Can we do any better? I say, Yes We Can!
Looking at an application through Dynatrace allows you to see the global health status for all transactions, 24/7 no matter the degree of distribution over runtimes and physical or virtual machines.
Right here we see that our application is affected by a failure on the Business Backend Server, which is indicated by the red circular segment. We can immediately observe that the failure does not originate from a problem in the infrastructure – however, if it did, we could dig down deeper here...
...and that it too does not originate from the Backend Server’s process – and we could also dig down deeper here and look at the CPU activity, memory consumption, the number of threads over time, the impact of the garbage collector, etc.

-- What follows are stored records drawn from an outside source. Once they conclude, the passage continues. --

Definition get_last_bolus_time
    (types : list dose_type) (starts ends values : list Q) (now_time : Q)
  : result (option Q) :=
  let dose_start := now_time - timedelta_hours 24 in
  let* filtered_doses :=
    filter_date_range_for_doses types starts ends values dose_start None in
  let '(f_types, f_starts, f_ends, f_values) := filtered_doses in
  let* sorted_doses := sort_dose_lists f_types f_starts f_ends f_values in
  let '(s_types, s_starts, _, _) := sorted_doses in
  Ok (first_bolus (combine (rev s_types) (rev s_starts))).

(** The trimming loop of [get_insulin_on_board_values]. *)
Definition trim_between_step (a_types : list dose_type)
    (a_values a_scheduled_rates : list Q) (dose_start : Q)
    (basal_dosing_end : option Q)
    (acc : list Q * list Q) (i : nat) : result (list Q * list Q) :=
  let '(a_starts, a_ends) := acc in
  let* ty := get a_types i in
  let* s := get a_starts i in
  let* e := get a_ends i in
  let* v := get a_values i in
  let* r := get a_scheduled_rates i in
  let* trimmed := trim_between ty s e v r dose_start basal_dosing_end in
  let '(_, s', e', _, _) := trimmed in
  Ok (<[i := s']> a_starts, <[i := e']> a_ends).

Definition get_insulin_on_board_values
    (types : list dose_type) (starts ends values : list Q)
    (start_date : Q)
    (basal_starts basal_rates basal_minutes : list Q)
    (insulin_model : list Q)
    (end_date basal_dosing_end : option Q) (delay : Q)
  : result iob_timeline :=
  let* dose_start := dose_start_date insulin_model start_date in
  let* filtered_doses :=
    filter_date_range_for_doses types starts ends values dose_start
                                end_date in
  let '(f_types, f_starts, f_ends, f_values) := filtered_doses in
  let* reconciled_doses := reconciled f_types f_starts f_ends f_values in
  let '(r_types, r_starts, r_ends, r_values) := reconciled_doses in
  let* sorted_reconciled_doses :=
    sort_dose_lists r_types r_starts r_ends r_values in
  let '(s_types, s_starts, s_ends, s_values) := sorted_reconciled_doses in
  let* annotated_doses :=
    annotated s_types s_starts s_ends s_values
              basal_starts basal_rates basal_minutes false in
  let '(a_types, a_starts, a_ends, a_values, a_scheduled_rates) :=
    annotated_doses in
  let* trimmed :=
    foldM (trim_between_step a_types a_values a_scheduled_rates dose_start
                             basal_dosing_end)
          (a_starts, a_ends) (seq 0 (length a_types)) in
  let '(a_starts, a_ends) := trimmed in
  insulin_on_board a_types a_starts a_ends a_values a_scheduled_rates
                   insulin_model delay start_date end_date.

End DoseStoreQueries.

(** ** The fixture loader, [load_insulin_data] of the test module

    [load_fixture] reads a JSON file and [datetime.fromisoformat] parses
    its dates; the model starts from the loaded records, with their dates
    parsed.  A key that is absent or null is [None]. *)

Record dose_json : Type := {
  json_type : option string;
  json_start_at : Q;
  json_end_at : Q;
  json_amount : option Q;
  json_scheduled : option Q
}.

(** [dict_.get("type") or "!"]: a missing or empty type becomes the
    marker. *)
Definition type_or_marker (d : dose_json) : string :=
  match json_type d with
  | Some ty => if decide (ty = ""%string) then "!"%string else ty
  | None => "!"%string
  end.

(** [del xs[i]] *)
Definition py_del {A : Type} (xs : list A) (i : nat) : result (list A) :=
  if (i <? length xs)%nat then Ok (delete i xs) else Raise IndexError.

(** The five parallel lists the loader builds and returns. *)
Definition dose_columns : Type :=
  (list string * list Q * list Q * list (option Q) * list Q)%type.

(** The body of the loop that removes the entries without a type. *)
Definition remove_marked (cols : dose_columns) (i : nat)
  : result dose_columns :=
  let '(dose_types, start_dates, end_dates, values, scheduled) := cols in
  let* ty := get dose_types i in
  if decide (ty = "!"%string) then
    let* dose_types' := py_del dose_types i in
    let* start_dates' := py_del start_dates i in
    let* end_dates' := py_del end_dates i in
    let* values' := py_del values i in
    let* scheduled' := py_del scheduled i in
    Ok (dose_types', start_dates', end_dates', values', scheduled')
  else Ok cols.

Definition load_insulin_data (data : list dose_json) : result dose_columns :=
  let dose_types := type_or_marker <$> data in
  let start_dates := json_start_at <$> data in
  let end_dates := json_end_at <$> data in
  let values := json_amount <$> data in
  let scheduled_basal_rates :=
    (fun d => py_or (json_scheduled d) 0) <$> data in
  let* _ := py_assert
    ((length dose_types =? length start_dates)%nat
     && (length start_dates =? length end_dates)%nat
     && (length end_dates =? length values)%nat
     && (length values =? length scheduled_basal_rates)%nat) in
  let cols :=
    (dose_types, start_dates, end_dates, values, scheduled_basal_rates) in
  if bool_decide ("!"%string ∈ dose_types) then
    foldM remove_marked cols (seq 0 (length dose_types))
  else Ok cols.

(** ** Stand-ins for the absent collaborators

    Simple functions of the right shape, used to run [get_glucose_effects]
    on a concrete input: the dose lists pass through unchanged, every dose is
    annotated with a scheduled rate of 0, [trim] moves a start that lies
    before the window to the window start, and the effect model answers with
    three samples, five minutes before, at and five minutes after the
    requested start. *)
Module Sample.

Definition filter_date_range_for_doses (types : list unit)
    (starts ends values : list Q) (start_date : Q) (end_date : option Q)
  : result (list unit * list Q * list Q * list Q) :=
  Ok (types, starts, ends, values).

Definition reconciled (types : list unit) (starts ends values : list Q)
  : result (list unit * list Q * list Q * list Q) :=
  Ok (types, starts, ends, values).

Definition sort_dose_lists (types : list unit) (starts ends values : list Q)
  : result (list unit * list Q * list Q * list Q) :=
  Ok (types, starts, ends, values).

Definition annotated (types : list unit) (starts ends values : list Q)
    (basal_starts basal_rates basal_minutes : list Q) (convert : bool)
  : result (list unit * list Q * list Q * list Q * list Q) :=
  Ok (types, starts, ends, values, (fun _ => 0) <$> values).

Definition trim (ty : unit) (s e v r start_interval : Q)
  : result (unit * Q * Q * Q * Q) :=
  Ok (ty, py_max s start_interval, e, v, r).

The root cause, however, can be found in the transactions passing the Business Backend Server and as an Operator you may want to show this to a developer now.
Still, you wanna know whether any business critical transactions are affected, such as anything related to a login, a search, a newsletter registration or a purchase.

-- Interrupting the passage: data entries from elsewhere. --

(** [user.active_admin_roles] *)
Definition active_admin_roles (db : Database) (user : User.t)
  : list AdminRole.t :=
  filter AdminRole.is_active (user_roles db user).

(** The sort key of [_get_active_admin_roles]:
    [(-rank, org_unit.name or "", division.name or "", id)]. *)
Definition sort_key (db : Database) (r : AdminRole.t)
  : Z * string * string * Z :=
  ((- hierarchy_get (AdminRole.role_level r))%Z,
   match org_unit_of db (AdminRole.organization_unit_id r) with
   | Some u => OrganizationUnit.name u
   | None => ""
   end,
   match division_of db (AdminRole.division_id r) with
   | Some d => Division.name d
   | None => ""
   end,
   AdminRole.id r).

(** Python's ordering of such tuples: lexicographic, strings by code
    point. *)
Definition key_leb (a b : Z * string * string * Z) : bool :=
  let '(a1, a2, a3, a4) := a in
  let '(b1, b2, b3, b4) := b in
  match Z.compare a1 b1 with
  | Lt => true
  | Gt => false
  | Eq =>
      match String.compare a2 b2 with
      | Lt => true
      | Gt => false
      | Eq =>
          match String.compare a3 b3 with
          | Lt => true
          | Gt => false
          | Eq => Z.leb a4 b4
          end
      end
  end.

(** [list.sort(key=...)] is stable; so is this insertion sort. *)
Fixpoint insert_by {A K : Type} (key : A -> K) (leb : K -> K -> bool)
    (x : A) (l : list A) : list A :=
  match l with
  | [] => [x]
  | y :: l' =>
      if leb (key x) (key y) then x :: y :: l'
      else y :: insert_by key leb x l'
  end.

Fixpoint sort_by {A K : Type} (key : A -> K) (leb : K -> K -> bool)
    (l : list A) : list A :=
  match l with
  | [] => []
  | x :: l' => insert_by key leb x (sort_by key leb l')
  end.

(** [_get_active_admin_roles(user)]; the per-request cache only
    memoises this value. *)
Definition _get_active_admin_roles (db : Database) (user : User.t)
  : list AdminRole.t :=
  if Z.eqb (User.id user) 0 then []
  else
    sort_by (sort_key db) key_leb
      (filter (fun r => Z.eqb (AdminRole.user_id r) (User.id user)
                        && AdminRole.is_active r)
         (admin_roles db)).

(** [next((r for r in roles if r.role_level == level), None)] *)
Definition first_with_level (level : string) (roles : list AdminRole.t)
  : option AdminRole.t :=
  find (fun r => String.eqb (AdminRole.role_level r) level) roles.

(** The default act-as choice: faculty, then department, then
    university. *)
Definition preferred_role (roles : list AdminRole.t) : option AdminRole.t :=
  match first_with_level "faculty" roles with
  | Some r => Some r
  | None =>
      match first_with_level "department" roles with
      | Some r => Some r
      | None => first_with_level "university" roles
      end
  end.

(** [get_act_as_role(user)]: the role acted as, and the session as the
    call leaves it. *)
Definition get_act_as_role (db : Database) (req : Request) (user : User.t)
  : option AdminRole.t * Session :=
  let ses := session req in
  if negb (has_request_context req) then (None, ses)
  else if admin_act_as_user_mode ses then (None, ses)
  else
    let roles := _get_active_admin_roles db user in
    if Py.int_truthy (admin_act_as_role_id ses) then
      let rid := Py.int_or (admin_act_as_role_id ses) 0 in
      let role :=
        match find (fun r => Z.eqb (AdminRole.id r) rid) roles with
        | Some r => Some r
        | None =>
            find (fun r => Z.eqb (AdminRole.id r) rid
                           && Z.eqb (AdminRole.user_id r) (User.id user)
                           && AdminRole.is_active r)
              (admin_roles db)
        end in
      match role with
      | Some r => (Some r, ses)
      | None =>
          (None, {| admin_act_as_user_mode := admin_act_as_user_mode ses;
                    admin_act_as_role_id := None |})
      end
    else
      match preferred_role roles with
      | Some p =>
          if (1 <? Z.of_nat (length roles))%Z then
            (Some p, {| admin_act_as_user_mode := admin_act_as_user_mode ses;
                        admin_act_as_role_id := Some (AdminRole.id p) |})
          else (None, ses)
      | None => (None, ses)
      end.

(** The dictionary [{"university": 3, "faculty": 2, "department": 1}]
    of [highest_admin_level], read with [.get(level, 0)]. *)
Definition role_hierarchy (level : string) : Z :=
  if String.eqb level "university" then 3%Z
  else if String.eqb level "faculty" then 2%Z
  else if String.eqb level "department" then 1%Z
  else 0%Z.

(** One turn of the loop of [highest_admin_level] over
    [(max_level, highest)]. *)
Definition highest_step (acc : Z * string) (role : AdminRole.t)
  : Z * string :=
  if AdminRole.is_active role then
    let level := role_hierarchy (AdminRole.role_level role) in
    if (fst acc <? level)%Z then (level, AdminRole.role_level role) else acc
  else acc.

(** [user.highest_admin_level] *)
Definition highest_admin_level (db : Database) (user : User.t) : string :=
  snd (fold_left highest_step (user_roles db user) (0%Z, "none")).

(** The context dictionary of [get_effective_context]. *)
Record EffectiveContext : Type := {
  level : string;
  act_as_role : option AdminRole.t;
  user_mode : bool
}.

Definition get_effective_context (db : Database) (req : Request)
    (user : User.t) : EffectiveContext :=
  if has_request_context req && admin_act_as_user_mode (session req) then
    {| level := "none"; act_as_role := None; user_mode := true |}
  else
    let act_as := fst (get_act_as_role db req user) in
    let level0 :=
      match act_as with
      | Some r => AdminRole.role_level r
      | None => Py.str_or (Some (highest_admin_level db user)) "none"
      end in
    let level1 :=
      match ADMIN_LEVEL_HIERARCHY level0 with
      | Some _ => level0
      | None => "none"
      end in
    {| level := level1; act_as_role := act_as; user_mode := false |}.

Definition effective_admin_level (db : Database) (req : Request)
    (user : User.t) : string :=
  let l := level (get_effective_context db req user) in
  match ADMIN_LEVEL_HIERARCHY l with Some _ => l | None => "none" end.

(** [user.has_admin_role(role_level, org_unit_id=None, division_id=None)];
    an omitted keyword argument is [None]. *)
Definition has_admin_role (db : Database) (user : User.t)
    (role_level : string) (org_unit_id division_id : option Z) : bool :=
  existsb
    (fun role =>
       String.eqb (AdminRole.role_level role) role_level
       && (String.eqb role_level "university"
           || (String.eqb role_level "faculty"
               && (match org_unit_id with None => true | Some _ => false end
                   || opt_z_eqb (AdminRole.organization_unit_id role)
                        org_unit_id))
           || (String.eqb role_level "department"
               && (match division_id with None => true | Some _ => false end
                   || opt_z_eqb (AdminRole.division_id role) division_id))))
    (active_admin_roles db user).

Definition has_university_access (db : Database) (req : Request)
    (user : User.t) : bool :=
  if has_request_context req && admin_act_as_user_mode (session req) then false
  else
    let ctx := get_effective_context db req user in
    match act_as_role ctx with
    | Some _ => String.eqb (level ctx) "university"
    | None =>
        has_admin_role db user "university" None None
        || String.eqb (level ctx) "university"
    end.

(** The scope id a role contributes at [role_level]: its unit for a
    faculty role, its division for a department role, when truthy. *)
Definition scope_id_at (role_level : string) (role : AdminRole.t)
  : option Z :=
  if String.eqb role_level "faculty"
     && Py.int_truthy (AdminRole.organization_unit_id role)
  then AdminRole.organization_unit_id role
  else if String.eqb role_level "department"
          && Py.int_truthy (AdminRole.division_id role)
  then AdminRole.division_id role
  else None.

What we see here is: it’s the logins! They now have a 100% failure rate since your last deployment you made 10 minutes ago.

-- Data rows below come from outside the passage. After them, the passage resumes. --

(** C6 (amended). [create_quiz] fails exactly when no card of the collection
    has the target word, and then with the [StopIteration] that [next]
    raises on a generator without elements; when some card has the word it
    returns. *)
Theorem create_quiz_fails_iff_absent (cards : list Flashcard)
    (current_word : string) (g : rng) :
  (raises (create_quiz cards current_word g)
   <-> Forall (λ card, word card ≠ current_word) cards)
  /\ (create_quiz cards current_word g = Raise StopIteration
      <-> Forall (λ card, word card ≠ current_word) cards)
  /\ (returns (create_quiz cards current_word g)
      <-> Exists (λ card, word card = current_word) cards).
Proof.
  destruct (filter (λ card, word card = current_word) cards) as [| c rest] eqn:E.
  - pose proof (create_quiz_absent cards current_word g E) as Hrun.
    pose proof (proj1 (matching_nil_iff cards current_word) E) as Hall.
    pose proof (Forall_not_Exists _ _ Hall) as Hnone.
    rewrite Hrun. unfold raises, returns.
    split; [| split]; split.
    + intros _. exact Hall.
    + intros _. by eexists.
    + intros _. exact Hall.
    + intros _. reflexivity.
    + intros [a Ha]. discriminate.
    + intros Hex. contradiction.
  - destruct (create_quiz_present cards current_word g c rest E)
      as (drawn & options & g' & Hrun & _).
    destruct (matching_head cards current_word c rest E) as [Hc Hw].
    assert (Hex : Exists (λ card, word card = current_word) cards)
      by (apply Exists_exists; eauto).
    rewrite Hrun. unfold raises, returns.
    split; [| split]; split.
    + intros [e He]. discriminate.
    + intros Hall. by apply Forall_not_Exists in Hall.
    + intros Hraise. discriminate.
    + intros Hall. by apply Forall_not_Exists in Hall.
    + intros _. exact Hex.
    + intros _. by eexists.
Qed.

What about the relevance? How do you assign priority to an issue? Here you observe that more than 100 login attempts by more than 60 users have failed.
Ok, you decide not wo wait any longer and go talk to a developer. Which one? A backend developer in this case.
Before you leave, you make a right-click and create a Session File in Dynatrace and save it on your disk. The Dynatrace Session File allows you to secure all evidence and share it with your peers for offline analysis. Think of it as a common language for Dev, Test and Ops.
Instead we get a Backend Developer, a Tester and the Operator on the same table and have them look at the evidence in Dynatrace.
So what would be the takeaways for the particular roles?
The Developer can identify the root-cause by looking at actual method invocations and contextual information in all failed transactions...
What the developer looks at here is a PurePath. A PurePath shows all data Dynatrace has recorded on behalf of a particular transaction. It is a combined tree that shows method invocations across runtime and machine boundaries, from the landing of the web request all the way down to the database and everything in between – no more manual correlation of distributed log files. This is root-cause analysis in minutes, not weeks. What you see combined on this dashboard are...
The Tester can design new or rework existing test scenarios (whether manual or automated ones) and incorporate method arguments, HTTP parameters, and any other data captured by Dynatrace.
And the Operator can configure alerts so that he and the two guys next to him get alerted should this failure ever come back again.